Work request:
Retype exactly the lines below, beginning with the first and ending with the line where "(* stCancel() *)" appears.

%%

(** The goroutine that runs the startup functions. *)
Inductive startup_pc : Type :=
  | SWNone                          (* never spawned *)
  | SWLoop (i : nat)                (* for _, fn := range startupFns, at position i *)
  | SWCall (i : nat)                (* fn(stCtx) is running *)
  | SWSendErr (i : nat) (x : err)   (* fnErrs <- err *)
  | SWCancel (i : nat) (x : err)    (* stCancel() *)
  | SWReturned (i : nat) (x : err)  (* return *)
  | SWSendNil                       (* fnErrs <- nil *)
  | SWEnd.

(** The goroutine that runs the shutdown functions. *)
Inductive shutdown_pc : Type :=
  | DWNone                          (* not spawned *)
  | DWLoop (i : nat)                (* for _, fn := range shutdownFns, at position i *)
  | DWCall (i : nat)                (* fn(sdCtx) is running *)
  | DWSend (i : nat) (e : error)    (* fnErrs <- the value fn(sdCtx) returned *)
  | DWEnd.
(** * CAL-KG: the extraction-and-fusion pipeline, embedded and verified

    A shallow embedding of the Python modules under [SRC/]:
    [utils.py], [document_splitter.py], [main_logic_generator.py],
    [sub_logic_generator.py], [connection_analyzer.py],
    [knowledge_graph_fuser.py] and the graph building of [visualizer.py].

    Conventions of the embedding.
    - A Python [str] is the list of its Unicode code points ([str := list N]),
      so that [len], slicing and [in] count code points as Python does.
      Literals are written as UTF-8 text and decoded by [u].
    - A JSON dictionary read with [d.get(k, default)] is a record whose fields
      are [option]s ([None]: the key is absent); a dictionary built by the
      program itself is a record with plain fields.
    - A number read from JSON is a [number]: a finite value, held exactly,
      or one of [NaN], [Infinity] and [-Infinity], which [json.loads]
      accepts. The similarity that the fuser computes and compares with the
      literals 0.2 and 0.4 is an exact rational.
    - Exceptions are explicit: [option] where a single error is possible,
      the [outcome] type where the code catches and retries. *)

From Stdlib Require Import ZArith QArith List Ascii String Floats Uint63.
From stdpp Require Import base option list gmap sets strings numbers sorting.

Open Scope Z_scope.

(* ===================================================================== *)
(** * Python strings *)
(* ===================================================================== *)

Module PyStr.

(** A string is its sequence of code points. *)
Definition str := list N.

%%

Solution to this problem:
(** The goroutine that runs the startup functions. *)
Inductive startup_pc : Type :=
  | SWNone                          (* never spawned *)
  | SWLoop (i : nat)                (* for _, fn := range startupFns, at position i *)
  | SWCall (i : nat)                (* fn(stCtx) is running *)
  | SWSendErr (i : nat) (x : err)   (* fnErrs <- err *)
  | SWCancel (i : nat) (x : err)    (* stCancel() *)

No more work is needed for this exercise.